Saksi Josias Arther Wewengkang, perwakilan Rumah Makan Suasana Sambal dan Rumah Makan Anugrah, mengungkap bahwa Panitia Besar (PB) PON XX Papua belum melunasi biaya konsumsi sebesar Rp350 juta. Selama 34 hari, pihaknya menyuplai 31.795 kotak nasi untuk sopir dan mekanik yang bertugas di Kota Jayapura dan Kabupaten Jayapura. Namun, pembayaran yang diterima hanya Rp1,9 miliar dari total seharusnya Rp2,384 miliar.
“Masih kurang Rp350 juta,” kata Josias di persidangan.
Menurutnya, pengadaan konsumsi ini dilakukan tanpa kontrak resmi, hanya berdasarkan surat pesanan dari Bidang Transportasi PB PON XX Papua.

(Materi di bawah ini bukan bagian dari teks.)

(** Then Bob reads his account, and Alice, in a shard of her own, nothing yet. *)
Lemma fleet_invariant_witness :
  match small_start with
  | Ok (Some fl0) =>
      NoDup (rt_dir <$> fl_shards (small_run fl0)) ∧
      match fl_shards (small_run fl0) with
      | [bobs; alices] =>
          account_scope (sibling bobs "bob") = Only 7 ∧ account_scope (sibling alices "alice") = NoAccount
      | _ => False
      end
  | _ => False
  end.
Proof.
  assert (match small_start with Ok (Some fl0) => account_table (small_run fl0) | _ => [] end =
          [(["bob"], Some 7, None); (["alice"], None, None)]) as Htable by (vm_compute; reflexivity).
  pose proof (λ fl, @fleet_invariant text_keys written_codec small_env small_fleet small_template 20 []
                      bobs_dir ∅ (registry_new "bob") fl (small_run fl)) as H.
  fold small_start in H. destruct small_start as [[fl0|]|e]; [|discriminate Htable..].
  destruct (H fl0 eq_refl) as (Hdirs & _ & _ & Hread); [done|apply small_run_steps|].
  split; [exact Hdirs|]. clear H Hdirs. unfold account_table in Htable.
  destruct (fl_shards (small_run fl0)) as [|bobs [|alices [|]]]; try discriminate Htable.
  cbn [fmap list_fmap] in Htable. injection Htable as Hb Hbob _ Ha _ Halice.
  pose proof (Hread 0%nat bobs "bob" eq_refl) as H1. pose proof (Hread 1%nat alices "alice" eq_refl) as H2.
  cbn zeta in H1, H2. rewrite Hbob in H1. rewrite Halice in H2. split.
  - apply H1. apply elem_of_elements. rewrite Hb. left.
  - apply H2. apply elem_of_elements. rewrite Ha. left.
Defined.

(** ** Two things the code does *)

(** A name some shard holds is served from the account it has there, whatever viewing key the
    wallet is onboarded with now. *)
Lemma reload_ignores_the_key `{SL : ShardLibrary} env fl i rt m :
  shard_holding fl (sm_name m) = Some (i, rt) → act_import_errors (rt_actor rt) !! sm_name m = None →
  place env fl m = (Ok (sibling rt (sm_name m)), fl).
Proof. intros H1 H2. unfold place. rewrite H1. unfold reload. by rewrite import_refused_actor, H2. Qed.

(** A running shard counts the wallets with a manifest, not the accounts: with the account of a
    wallet whose manifest is gone, a shard of two accounts takes a third where at most two may be. *)
Definition named_account (id : Z) (name : string) : ShardAccount (H := text_keys) :=
  Build_ShardAccount text_keys id (Some name) (Some ("uview" +:+ name)) 300.
Definition orphan_env : FleetEnv (SL := text_keys) :=
  {| en_write := At Keys.AtEnd; en_write_why := ""; en_remove := true; en_mkdir := Ok tt;
     en_db _ := Ok [named_account 1 "carol"; named_account 2 "bob"] |}.
Lemma orphan_overfills :
  match @spawn_fleet text_keys written_codec orphan_env
          {| fc_enabled := true; fc_manifest_dir := "fleet.d"; fc_dir := "fleet"; fc_coin := Zcash;
             fc_shard_size := 2; fc_cohort_depth := 1000 |} small_template 20 [] bobs_dir
          {["fleet/shard-0000"]} (registry_new "bob") with
  | Ok (Some fl) =>
      let fl' := snd (@onboard text_keys orphan_env fl alice true) in
      (λ rt, (rt_dir rt, size (rt_members rt), length (act_pending (rt_actor rt)))) <$> fl_shards fl' =
        [("fleet/shard-0000", 2%nat, 1%nat)]
  | _ => False
  end.
Proof. vm_compute. reflexivity. Qed.

(** The scan of the shards on the disk stops at a missing one, so a wallet whose account is in a
    shard above it is placed, and imported, anew. *)
Definition gap_env : FleetEnv (SL := text_keys) :=
  {| en_write := At Keys.AtEnd; en_write_why := ""; en_remove := true; en_mkdir := Ok tt;
     en_db dir := if bool_decide (dir = shard_engine_dir "fleet/shard-0002" Zcash)
                  then Ok [named_account 2 "bob"] else Ok [] |}.
Lemma gap_moves_wallets :
  match @spawn_fleet text_keys written_codec gap_env small_fleet small_template 20 [] bobs_dir
          {["fleet/shard-0000"; "fleet/shard-0002"]} (registry_new "bob") with
  | Ok (Some fl) =>
      (λ rt, (rt_dir rt, elements (rt_members rt), sm_name <$> act_pending (rt_actor rt))) <$> fl_shards fl =
        [("fleet/shard-0000", ["bob"], ["bob"])]
  | _ => False
  end.
Proof. vm_compute. reflexivity. Qed.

Namun, ketika menagih sisa pembayaran, ia hanya mendapat jawaban bahwa “tidak ada uang.”

Aliran dana tak jelas
Di persidangan, saksi lainnya, Michael Mirino selaku Bendahara Bidang Transportasi PB PON XX Papua, mengakui bahwa sebagian dana bidangnya dipakai untuk keperluan perjalanan dinas di Dinas Perhubungan Papua. Berapa jumlahnya, Mirino tidak menyebutkan.
“[Dana digunakan] untuk belanja tiket perjalanan dinas Dinas Perhubungan, menggunakan SPD Dinas Perhubungan, tetapi memakai uang PON,” ujarnya.
Tak hanya itu, Mirino juga menyebut ada sisa dana sebesar Rp95,787 juta yang masih tersimpan per 29 Februari 2024, serta dana dalam rekening Bidang Transportasi yang per 31 Juli 2024 tercatat Rp250,7 juta.
“Kami belum mendapatkan arahan dari Koordinator Bidang Transportasi terkait pengembalian dana ini ke PB PON XX Papua,” katanya.

Kelebihan bayar
Dugaan penyimpangan lainnya mencuat dalam pembayaran penginapan sopir di Paparisa Amungsa, Mimika. Saksi Elvira Hamadi dari Bidang Transportasi PB PON XX Papua menyebut ada kelebihan pembayaran sebesar Rp26 juta. Pihaknya sudah meminta pengembalian dana, namun hingga kini belum terealisasi.
“Kami sudah menyurati pihak penginapan agar mengembalikan uang tersebut, tetapi belum ada tindak lanjut,” kata Hamadi.
Saksi Jaquelin Waas, pemilik penginapan Paparisa Amungsa, mengakui adanya kelebihan bayar itu dan mengklaim telah mengembalikannya ke Kejaksaan Tinggi Papua.
Sementara itu, dari sektor pemasaran, saksi Eirene Deiby Wengkang, yang menjabat sebagai Bendahara Bidang Revenue PB PON XX Papua, memberikan kesaksian mengejutkan: ia pernah merobek cek senilai Rp700 juta yang ditujukan untuk pembayaran kepada salah satu sponsor.
“Seharusnya sponsor yang membayar, bukan PB PON yang membayar sponsor,” katanya.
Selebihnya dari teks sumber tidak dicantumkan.